• _WHAT THE TASK ASKS_:
Work through the records below, line by line, and say how many lines include "renderMainChart", with nothing else.

• _DATASET EXTRACT_:
-----

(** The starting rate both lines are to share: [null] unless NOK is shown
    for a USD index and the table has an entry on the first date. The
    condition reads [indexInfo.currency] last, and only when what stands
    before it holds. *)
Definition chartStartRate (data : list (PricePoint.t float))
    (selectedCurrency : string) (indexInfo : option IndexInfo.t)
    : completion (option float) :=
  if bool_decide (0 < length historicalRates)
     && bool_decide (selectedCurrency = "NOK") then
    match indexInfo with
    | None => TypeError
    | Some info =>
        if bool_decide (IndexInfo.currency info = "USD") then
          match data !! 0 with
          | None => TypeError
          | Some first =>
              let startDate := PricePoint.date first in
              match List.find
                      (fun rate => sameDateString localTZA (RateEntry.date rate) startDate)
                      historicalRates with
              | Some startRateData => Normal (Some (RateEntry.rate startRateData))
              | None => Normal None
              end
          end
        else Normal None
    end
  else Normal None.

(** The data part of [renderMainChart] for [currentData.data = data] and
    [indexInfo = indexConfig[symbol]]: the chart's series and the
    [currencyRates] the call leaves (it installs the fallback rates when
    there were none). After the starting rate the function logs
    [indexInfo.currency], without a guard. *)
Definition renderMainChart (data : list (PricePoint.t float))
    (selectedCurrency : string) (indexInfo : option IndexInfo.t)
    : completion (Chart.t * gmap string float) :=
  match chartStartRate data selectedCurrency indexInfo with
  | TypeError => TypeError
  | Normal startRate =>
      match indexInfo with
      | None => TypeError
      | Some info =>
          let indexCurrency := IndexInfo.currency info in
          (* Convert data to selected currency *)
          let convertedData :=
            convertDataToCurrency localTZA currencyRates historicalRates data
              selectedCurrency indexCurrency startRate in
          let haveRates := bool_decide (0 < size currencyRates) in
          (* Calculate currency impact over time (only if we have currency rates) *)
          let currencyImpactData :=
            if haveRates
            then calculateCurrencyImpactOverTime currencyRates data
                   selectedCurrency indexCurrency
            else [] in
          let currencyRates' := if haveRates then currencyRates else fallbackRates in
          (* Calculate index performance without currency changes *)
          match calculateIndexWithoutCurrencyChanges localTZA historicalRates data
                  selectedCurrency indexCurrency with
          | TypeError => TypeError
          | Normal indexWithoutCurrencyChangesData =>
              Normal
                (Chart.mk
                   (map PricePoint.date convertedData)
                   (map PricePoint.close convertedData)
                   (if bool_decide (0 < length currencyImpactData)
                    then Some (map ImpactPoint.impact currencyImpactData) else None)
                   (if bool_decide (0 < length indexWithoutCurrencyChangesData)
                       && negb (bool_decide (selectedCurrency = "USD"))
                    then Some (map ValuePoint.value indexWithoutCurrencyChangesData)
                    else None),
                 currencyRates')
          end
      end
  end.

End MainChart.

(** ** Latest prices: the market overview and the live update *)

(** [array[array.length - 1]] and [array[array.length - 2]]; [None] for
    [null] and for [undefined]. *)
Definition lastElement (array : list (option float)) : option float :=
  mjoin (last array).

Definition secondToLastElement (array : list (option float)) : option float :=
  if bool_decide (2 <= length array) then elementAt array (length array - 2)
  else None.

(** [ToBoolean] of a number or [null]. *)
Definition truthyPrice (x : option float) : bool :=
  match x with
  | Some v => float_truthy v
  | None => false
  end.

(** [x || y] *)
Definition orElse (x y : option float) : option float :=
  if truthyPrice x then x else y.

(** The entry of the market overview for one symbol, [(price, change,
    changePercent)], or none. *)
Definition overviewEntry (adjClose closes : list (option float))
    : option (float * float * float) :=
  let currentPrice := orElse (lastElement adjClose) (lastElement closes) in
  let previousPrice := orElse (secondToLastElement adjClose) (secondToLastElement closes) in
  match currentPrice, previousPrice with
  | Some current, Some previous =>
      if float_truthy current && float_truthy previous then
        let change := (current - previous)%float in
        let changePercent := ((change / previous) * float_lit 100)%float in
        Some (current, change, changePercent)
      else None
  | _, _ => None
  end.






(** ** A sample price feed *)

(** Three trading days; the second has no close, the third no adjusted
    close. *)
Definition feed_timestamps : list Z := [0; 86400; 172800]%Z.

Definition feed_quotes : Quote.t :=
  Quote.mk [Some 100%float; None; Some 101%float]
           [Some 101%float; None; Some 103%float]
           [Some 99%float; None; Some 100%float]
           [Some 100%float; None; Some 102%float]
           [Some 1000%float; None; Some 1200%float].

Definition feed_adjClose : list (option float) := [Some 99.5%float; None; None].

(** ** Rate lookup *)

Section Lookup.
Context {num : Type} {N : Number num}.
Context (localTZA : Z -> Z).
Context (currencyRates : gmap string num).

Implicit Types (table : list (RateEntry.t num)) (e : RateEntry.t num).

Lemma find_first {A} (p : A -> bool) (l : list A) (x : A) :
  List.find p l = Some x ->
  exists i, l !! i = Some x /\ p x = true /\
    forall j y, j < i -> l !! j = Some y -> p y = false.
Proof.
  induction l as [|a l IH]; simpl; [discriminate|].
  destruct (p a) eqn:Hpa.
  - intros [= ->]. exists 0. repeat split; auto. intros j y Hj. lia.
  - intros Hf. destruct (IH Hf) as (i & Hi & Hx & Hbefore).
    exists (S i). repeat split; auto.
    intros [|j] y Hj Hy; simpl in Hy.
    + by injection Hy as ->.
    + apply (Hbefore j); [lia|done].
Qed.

-----

• _FINISHED EXERCISE_:
2